He returned to Chicago in time to participate in the racial violence that summer. Harry resumed worked as a waiter and in 1920 married his first wife Hazel. They parted later the same year. Haywood's older brother, Otto Hall, was an early member of the U.S. Communist party, which he joined shortly after its formation in 1921. One year later, at his brother's urging, Harry Haywood joined the African Blood Brotherhood (a secret organization that included many important black members of the Communist party) and six months later became a member of the Young Communist League. He joined the Communist party in the spring of 1925. Shortly thereafter Haywood was selected to study in the Soviet Union where he spent four and a half years attending the Lenin School and the Eastern University. He also briefly worked for the Communist International.

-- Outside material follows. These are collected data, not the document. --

(* ===== verification/Types.v ===== *)
(** * Scalar types of the domain (src/sdk/crates/rx-domain/src/types.rs, lib.rs, fault.rs)

    [Name] and [Id] are strings that only their constructors [Name_new] and [Id_new] admit; the
    model keeps the string and states validity as a predicate.  A [Digest] is its raw bytes, a
    [Counter] an [N] kept below [2^64] by checked arithmetic, an [Integer] a [Z], and a [Real] an
    IEEE-754 value of the Standard Library's [spec_float].  The wire forms of the types (the
    [Serialize] and [Deserialize] implementations written by hand in the source) are the
    [*_serialize] and [*_deserialize] functions. *)

From Stdlib Require Import DecimalString DecimalN DecimalFacts SpecFloat Ascii ZArith.
From stdpp Require Import base gmap sets list strings fin_maps numbers options.
From S2P Require Import Prelude.
#[local] Open Scope string_scope.

(** [rx_domain::DomainError]. *)
Module DomainError.
Inductive DomainError : Type :=
| InvalidInput (why : string)
| InvalidTransition (why : string)
| Conflict (why : string).
#[global] Instance DomainError_eq_dec : EqDecision DomainError.
Proof. solve_decision. Defined.
End DomainError.
Abbreviation DomainError := DomainError.DomainError.
(** Its [Display] text. *)
Definition DomainError_display (e : DomainError) : string :=
  match e with
  | DomainError.InvalidInput why => "invalid input: " +:+ why
  | DomainError.InvalidTransition why => "invalid transition: " +:+ why
  | DomainError.Conflict why => "conflict: " +:+ why
  end.
Abbreviation DResult := (result DomainError).
Abbreviation InvalidInput := DomainError.InvalidInput.
Abbreviation InvalidTransition := DomainError.InvalidTransition.

(** [rx_domain::fault::Rejection]. *)
Module Rejection.
Inductive Rejection : Type :=
| Forbidden
| Unauthenticated
| NotFound
| NotCommissioned
| QualificationRequired
| ConditionFailed
| ConditionUnknown
| StaleRevision
| Expired
| StaleEpoch
| MandateRevoked
| BudgetExhausted
| BlockedByCase
| CapabilityMissing
| Busy
| InvalidInput
| UnsupportedSchema
| HostNotPrepared
| ContinuityUnproven.
End Rejection.
Abbreviation Rejection := Rejection.Rejection.

Abbreviation Name := string (only parsing).
Abbreviation Id := string (only parsing).
Abbreviation Counter := N (only parsing).

(** ** Name *)

Definition in_range (lo hi c : ascii) : bool :=
  (N_of_ascii lo <=? N_of_ascii c)%N && (N_of_ascii c <=? N_of_ascii hi)%N.
Definition is_ascii_digit (c : ascii) : bool := in_range "0" "9" c.
Definition is_ascii_alphanumeric (c : ascii) : bool :=
  is_ascii_digit c || in_range "a" "z" c || in_range "A" "Z" c.
Fixpoint string_all (p : ascii → bool) (s : string) : bool :=
  match s with EmptyString => true | String c s => p c && string_all p s end.

Definition name_byte (c : ascii) : bool :=
  is_ascii_alphanumeric c || memb c ["."; "_"; "/"; "-"]%char.
Definition Name_new (s : string) : DResult Name :=
  match s with
  | EmptyString => Err (InvalidInput "invalid Name")
  | String c _ =>
      if (128 <? String.length s)%nat || negb (is_ascii_alphanumeric c)
         || negb (string_all name_byte s)
      then Err (InvalidInput "invalid Name")
      else Ok s
  end.
Definition valid_name (s : string) : bool := is_ok (Name_new s).

(** ** Id: the [uuid] crate is a parameter *)

Class UuidCrate := {
  Uuid : Type;
  parse_str : string → option Uuid;
  hyphenated : Uuid → string;
}.

Definition Id_new `{UuidCrate} (s : string) : DResult Id :=
  match parse_str s with
  | None => Err (InvalidInput "invalid UUID")
  | Some parsed =>
      if decide (hyphenated parsed = s) then Ok s
      else Err (InvalidInput "UUID must be lowercase hyphenated")
  end.

(** ** Digest *)

Record Digest : Type := from_bytes { as_bytes : string }.
#[global] Instance Digest_eq_dec : EqDecision Digest.
Proof. solve_decision. Defined.
#[global] Program Instance Digest_countable : Countable Digest :=
  inj_countable' as_bytes from_bytes _.
Next Obligation. by intros []. Qed.
#[global] Program Instance Digest_total_ord : TotalOrd Digest :=
  {| leb d1 d2 := leb (as_bytes d1) (as_bytes d2) |}.
Next Obligation. intros [] []. apply leb_total_ord. Qed.
Next Obligation. intros [] [] []. apply leb_trans_ord. Qed.
Next Obligation. intros [] [] ??. simpl in *. f_equal. by apply leb_antisym_ord. Qed.
Definition wf_digest (d : Digest) : Prop := String.length (as_bytes d) = 32%nat.

Definition hex_digit (n : N) : ascii :=
  ascii_of_N (if (n <? 10)%N then 48 + n else 87 + n).
Definition hex_byte (b : ascii) (rest : string) : string :=
  String (hex_digit (N_of_ascii b / 16)) (String (hex_digit (N_of_ascii b mod 16)) rest).
Fixpoint hex (s : string) : string :=
  match s with EmptyString => EmptyString | String b s => hex_byte b (hex s) end.
Definition Digest_fmt (d : Digest) : string := hex (as_bytes d).
Definition Digest_serialize (d : Digest) : string := Digest_fmt d.

Definition is_lower_hex (c : ascii) : bool := is_ascii_digit c || in_range "a" "f" c.
(** [u8::from_str_radix(_, 16)] on one digit. *)
Definition hex_value (c : ascii) : option N :=
  let n := N_of_ascii c in
  if is_ascii_digit c then Some (n - 48)%N
  else if in_range "a" "f" c then Some (n - 87)%N
  else if in_range "A" "F" c then Some (n - 55)%N
  else None.
Fixpoint unhex (s : string) : option string :=
  match s with
  | EmptyString => Some EmptyString
  | String a (String b s) =>
      x ← hex_value a; y ← hex_value b; r ← unhex s;
      Some (String (ascii_of_N (16 * x + y)) r)
  | String _ EmptyString => None
  end.
Definition Digest_deserialize (s : string) : result string Digest :=
  if negb (String.length s =? 64)%nat || negb (string_all is_lower_hex s)
  then Err "Digest requires 64 lowercase hex characters"
  else match unhex s with Some b => Ok (from_bytes b) | None => Err "invalid digit" end.

(** ** Counter *)

(** [u64::to_string]. *)
Definition u64_to_string (n : N) : string := NilEmpty.string_of_uint (N.to_uint n).
Definition Counter_serialize (n : Counter) : string := u64_to_string n.
(** [str::parse::<u64>] on a non-empty string of ASCII digits. *)
Definition parse_u64 (s : string) : result string N :=
  match NilEmpty.uint_of_string s with
  | None => Err "invalid digit found in string"
  | Some d => if (N.of_uint d <=? u64_max)%N then Ok (N.of_uint d)
              else Err "number too large to fit in target type"
  end.
Definition Counter_deserialize (s : string) : result string Counter :=
  match s with
  | EmptyString => Err "expected canonical unsigned decimal string"
  | String c rest =>
      if (bool_decide (c = "0"%char) && (1 <? String.length s)%nat)
         || negb (string_all is_ascii_digit s)
      then Err "expected canonical unsigned decimal string"
      else parse_u64 s
  end.
Definition Counter_nonzero (n : Counter) (field : string) : DResult Counter :=
  if (n =? 0)%N then Err (InvalidInput (field +:+ " must be positive")) else Ok n.
Definition Counter_increment (n : Counter) : DResult Counter :=
  ok_or (checked_add n 1) (InvalidTransition "counter overflow").

(** ** Integer *)

Definition i64_min : Z := -9223372036854775808.
Definition i64_max : Z := 9223372036854775807.
Definition i64_to_string (z : Z) : string :=
  if (z <? 0)%Z then String "-" (u64_to_string (Z.to_N (- z))) else u64_to_string (Z.to_N z).
(** [str::parse::<i64>]: an optional sign and at least one digit. *)
Definition parse_i64 (s : string) : option Z :=
  let digits (t : string) : option N :=
    match t with EmptyString => None | _ => N.of_uint <$> NilEmpty.uint_of_string t end in
  let bounded (z : Z) : option Z :=
    if ((i64_min <=? z) && (z <=? i64_max))%Z then Some z else None in
  match s with
  | String "-" t => n ← digits t; bounded (- Z.of_N n)%Z
  | String "+" t => n ← digits t; bounded (Z.of_N n)
  | _ => n ← digits s; bounded (Z.of_N n)
  end.
Definition Integer_serialize (z : Z) : string := i64_to_string z.
Definition Integer_deserialize (s : string) : result string Z :=
  match parse_i64 s with
  | None => Err "invalid i64"
  | Some n => if decide (i64_to_string n = s) then Ok n else Err "non-canonical signed decimal"
  end.

(** ** Real: finite IEEE-754 doubles with a single zero *)

Definition f64_is_finite (v : spec_float) : bool :=
  match v with S754_zero _ | S754_finite _ _ _ => true | _ => false end.
Record Real : Type := MkReal { get : spec_float }.
Definition Real_new (v : spec_float) : DResult Real :=
  if negb (f64_is_finite v) then Err (InvalidInput "non-finite real")
  else Ok (MkReal (if SFeqb v (S754_zero false) then S754_zero false else v)).
Definition Real_eqb (a b : Real) : bool := SFeqb (get a) (get b).
Definition Real_leb (a b : Real) : bool := SFleb (get a) (get b).
Definition Real_ltb (a b : Real) : bool := SFltb (get a) (get b).

(** ** TimePoint, ArtifactRef, TypedValue *)

Record TimePoint : Type := MkTimePoint { clock_id : string; ticks_ns : Counter }.
#[global] Instance TimePoint_eq_dec : EqDecision TimePoint.
Proof. solve_decision. Defined.
Definition age_ns (self older : TimePoint) : option N :=
  if bool_decide (clock_id self = "") || negb (bool_decide (clock_id self = clock_id older))
  then None
  else checked_sub (ticks_ns self) (ticks_ns older).

Record ArtifactRef : Type :=
  MkArtifactRef { sha256 : Digest; schema_id : Name; size_bytes : Counter }.
#[global] Instance ArtifactRef_eq_dec : EqDecision ArtifactRef.
Proof. solve_decision. Defined.

Inductive TypedValue : Type :=
| Boolean (b : bool)
| Integer (z : Z)
| TReal (r : Real)
| Symbol (n : Name)
| Reals (vs : list Real).
Definition same_discriminant (a b : TypedValue) : bool :=
  match a, b with
  | Boolean _, Boolean _ | Integer _, Integer _ | TReal _, TReal _ | Symbol _, Symbol _
  | Reals _, Reals _ => true
  | _, _ => false
  end.
Fixpoint Reals_eqb (a b : list Real) : bool :=
  match a, b with
  | [], [] => true
  | x :: a, y :: b => Real_eqb x y && Reals_eqb a b
  | _, _ => false
  end.
(** The derived [PartialEq]. *)
Definition TypedValue_eqb (a b : TypedValue) : bool :=
  match a, b with
  | Boolean x, Boolean y => Bool.eqb x y
  | Integer x, Integer y => Z.eqb x y
  | TReal x, TReal y => Real_eqb x y
  | Symbol x, Symbol y => bool_decide (x = y)
  | Reals x, Reals y => Reals_eqb x y
  | _, _ => false
  end.

(** ** Facts *)

Lemma Counter_increment_ok n m : Counter_increment n = Ok m ↔ m = (n + 1)%N ∧ (n < u64_max)%N.
Proof.
  unfold Counter_increment, ok_or. destruct (checked_add n 1) eqn:H.
  - apply checked_add_Some in H as [-> ?]. naive_solver lia.
  - split; [done|]. intros [-> ?]. unfold checked_add in H.
    destruct (N.leb_spec (n + 1) u64_max); [done|lia].
Qed.

Lemma Counter_nonzero_ok n f m : Counter_nonzero n f = Ok m ↔ m = n ∧ (0 < n)%N.
Proof. unfold Counter_nonzero. destruct (N.eqb_spec n 0); naive_solver lia. Qed.

Lemma age_ns_Some now t n :
  age_ns now t = Some n ↔
  clock_id now ≠ "" ∧ clock_id now = clock_id t ∧ (ticks_ns t ≤ ticks_ns now)%N
  ∧ n = (ticks_ns now - ticks_ns t)%N.
Proof.
  unfold age_ns. case_bool_decide; simpl; [naive_solver|].
  case_bool_decide; simpl; [|naive_solver]. rewrite checked_sub_Some. naive_solver.
Qed.

Lemma Name_new_ok s n : Name_new s = Ok n → n = s.
Proof. destruct s; simpl; [done|]. repeat case_match; naive_solver. Qed.

(** Every byte survives the two hex digits it is printed as. *)
Lemma unhex_hex s : unhex (hex s) = Some s.
Proof.
  induction s as [|b s IH]; [done|]. cbn [hex hex_byte unhex]. rewrite IH.
  by destruct b as [[] [] [] [] [] [] [] []].
Qed.

Lemma hex_lower s : string_all is_lower_hex (hex s) = true.
Proof.
  induction s as [|b s IH]; [done|]. cbn [hex hex_byte string_all]. rewrite IH.
  by destruct b as [[] [] [] [] [] [] [] []].
Qed.

Lemma hex_length s : String.length (hex s) = (2 * String.length s)%nat.
Proof. induction s as [|b s IH]; [done|]. simpl in *. rewrite IH. lia. Qed.

Lemma hex_inj s1 s2 : hex s1 = hex s2 → s1 = s2.
Proof. intros H. assert (Some s1 = Some s2) by (by rewrite <-!unhex_hex, H). congruence. Qed.

Lemma Digest_fmt_inj d1 d2 : Digest_fmt d1 = Digest_fmt d2 → d1 = d2.
Proof. destruct d1, d2. unfold Digest_fmt. simpl. by intros ->%hex_inj. Qed.

(** A digest of 32 bytes survives its wire form. *)
Lemma Digest_roundtrip d : wf_digest d → Digest_deserialize (Digest_serialize d) = Ok d.
Proof.
  intros Hd. unfold Digest_deserialize, Digest_serialize, Digest_fmt.
  rewrite hex_length, Hd, hex_lower, unhex_hex. by destruct d.
Qed.

(** *** Decimal counters *)

Lemma string_of_uint_digits d : string_all is_ascii_digit (NilEmpty.string_of_uint d) = true.
Proof. induction d; simpl; rewrite ?IHd; done. Qed.

Lemma to_uint_nonempty n : ∃ c s, NilEmpty.string_of_uint (N.to_uint n) = String c s.
Proof.
  destruct (N.to_uint n) eqn:H; simpl; eauto.
  exfalso. pose proof (Unsigned.of_to n) as Hn. rewrite H in Hn. simpl in Hn. by subst n.
Qed.

Lemma to_uint_norm n : Decimal.unorm (N.to_uint n) = N.to_uint n.
Proof. by rewrite <-Unsigned.to_of, Unsigned.of_to. Qed.

Lemma nzhead_not_D0 d d' : Decimal.nzhead d ≠ Decimal.D0 d'.
Proof. induction d; simpl; congruence. Qed.

Lemma to_uint_no_leading_zero n d : N.to_uint n = Decimal.D0 d → d = Decimal.Nil.
Proof.
  intros H. pose proof (to_uint_norm n) as Hn. rewrite H in Hn.
  unfold Decimal.unorm in Hn.
  destruct (Decimal.nzhead (Decimal.D0 d)) eqn:Hz; try congruence.
  by apply nzhead_not_D0 in Hz.
Qed.

Lemma u64_to_string_deserialize n :
  Counter_deserialize (u64_to_string n) = parse_u64 (u64_to_string n).
Proof.
  unfold Counter_deserialize, u64_to_string.
  destruct (to_uint_nonempty n) as (c & s & Hs). rewrite Hs.
  destruct (bool_decide (c = "0"%char) && (1 <? String.length (String c s))%nat) eqn:Hz.
  - exfalso. bool_simpl. subst c.
    destruct (N.to_uint n) eqn:Hu; simpl in Hs; try congruence.
    apply to_uint_no_leading_zero in Hu as ->. simpl in Hs. injection Hs as <-. done.
  - by rewrite <-Hs, string_of_uint_digits.
Qed.

Lemma parse_u64_to_string n : (n ≤ u64_max)%N → parse_u64 (u64_to_string n) = Ok n.
Proof.
  intros Hn. unfold parse_u64, u64_to_string. rewrite NilEmpty.usu, Unsigned.of_to.
  by destruct (N.leb_spec n u64_max); [|lia].
Qed.

Lemma uint_of_string_canonical s d :
  NilEmpty.uint_of_string s = Some d →
  (∀ t, s = String "0" t → t = "") → s ≠ "" → Decimal.unorm d = d.
Proof.
  intros Hs Hz Hne. apply NilEmpty.sus in Hs. destruct d; simpl in Hs; try done.
  subst s. specialize (Hz _ eq_refl). by destruct d.
Qed.

Lemma Counter_deserialize_canonical s n : Counter_deserialize s = Ok n → u64_to_string n = s.
Proof.
  unfold Counter_deserialize. destruct s as [|c s]; [done|].
  destruct (_ || _) eqn:Hc; [done|]. bool_simpl. unfold parse_u64.
  destruct (NilEmpty.uint_of_string (String c s)) as [d|] eqn:Hd; [|done].
  destruct (N.leb_spec (N.of_uint d) u64_max); [|done]. intros [= <-].
  unfold u64_to_string. rewrite Unsigned.to_of, (uint_of_string_canonical _ _ Hd).
  - by apply NilEmpty.sus.
  - intros t [= -> ->]. destruct t as [|c' t]; [done|]. by rewrite bool_decide_true in *.
  - done.
Qed.

(** The wire form of a counter is unique: decoding accepts exactly the printed numbers. *)
Lemma Counter_wire s n :
  Counter_deserialize s = Ok n ↔ (n ≤ u64_max)%N ∧ s = Counter_serialize n.
Proof.
  unfold Counter_serialize. split.
  - intros H. pose proof (Counter_deserialize_canonical _ _ H) as Hs. split; [|done].
    subst s. rewrite u64_to_string_deserialize in H. unfold parse_u64 in H.
    repeat case_match; simplify_result. bool_simpl. done.
  - intros [Hn ->]. by rewrite u64_to_string_deserialize, parse_u64_to_string.
Qed.

(** Different numbers are printed differently. *)
Lemma u64_to_string_inj n m : u64_to_string n = u64_to_string m → n = m.
Proof using Type.
  intros Heq. unfold u64_to_string in Heq. apply (f_equal NilEmpty.uint_of_string) in Heq.
  rewrite !NilEmpty.usu in Heq. injection Heq as Heq. by apply Unsigned.to_uint_inj.
Qed.

Lemma Real_new_ok v r : Real_new v = Ok r → f64_is_finite (get r) = true.
Proof. unfold Real_new. destruct v; simpl; intros [= <-]; try done. by destruct s. Qed.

Following the Sixth World Congress of the Comintern in 1928, Haywood became one the strongest proponents of the Party view that African Americans in the Deep South constituted an oppressed people and were entitled to "self-determination." Following his return to the United States, Haywood became a full time Communist functionary and moved quickly up the ranks of the party. In 1931, he was appointed to the Central Committee and made head of the Party's National Negro Department. Three years later he was placed on the Party's Politburo.
On March 31, 1937, Haywood sailed for France aboard the Aquitania. In Spain, Haywood served as the assistant Regimental Commissar with the rank of Captain. Following a dispute with other members of the leadership and charges of cowardice, Haywood was ordered back to the United States in the fall of 1937. In May 1938, due to his conduct in Spain, Haywood was removed from the politburo of the Communist party.
In October 1939, Haywood suffered a heart attack. Since his ailment was found to be related to his service in World War I, Haywood received a veteran's disability pension and was exempted from service in World War II. While recovering from the heart attack, Haywood moved to Los Angeles. There he married Belle Lewis, whom he had known from union activities in the early 1930s. He continued to be active in the Communist party at the local level. In June 1943 Haywood joined the Merchant Marine where he remained until after the end of World War II, when he and Belle moved to New York.
In 1948 Haywood published his first book Negro Liberation. In 1955 Haywood divorced Belle Lewis and married Gwen Midlo. Throughout the late 1950s Haywood was embroiled in the Communist Party's internal conflicts. At one point he was involved (along with fellow Lincoln Brigade veteran Admiral Kilpatrick) in the short-lived Provisional Organizing Committee for a Communist Party (POC), a black and Latino-led attempt to found a new left-wing party. Haywood was expelled from the Communist Party in 1959. Prior to his expulsion, Haywood moved with his family to Mexico City where they remained until 1970 when he returned to the United States. In 1978, he published his autobiography, Black Bolshevik.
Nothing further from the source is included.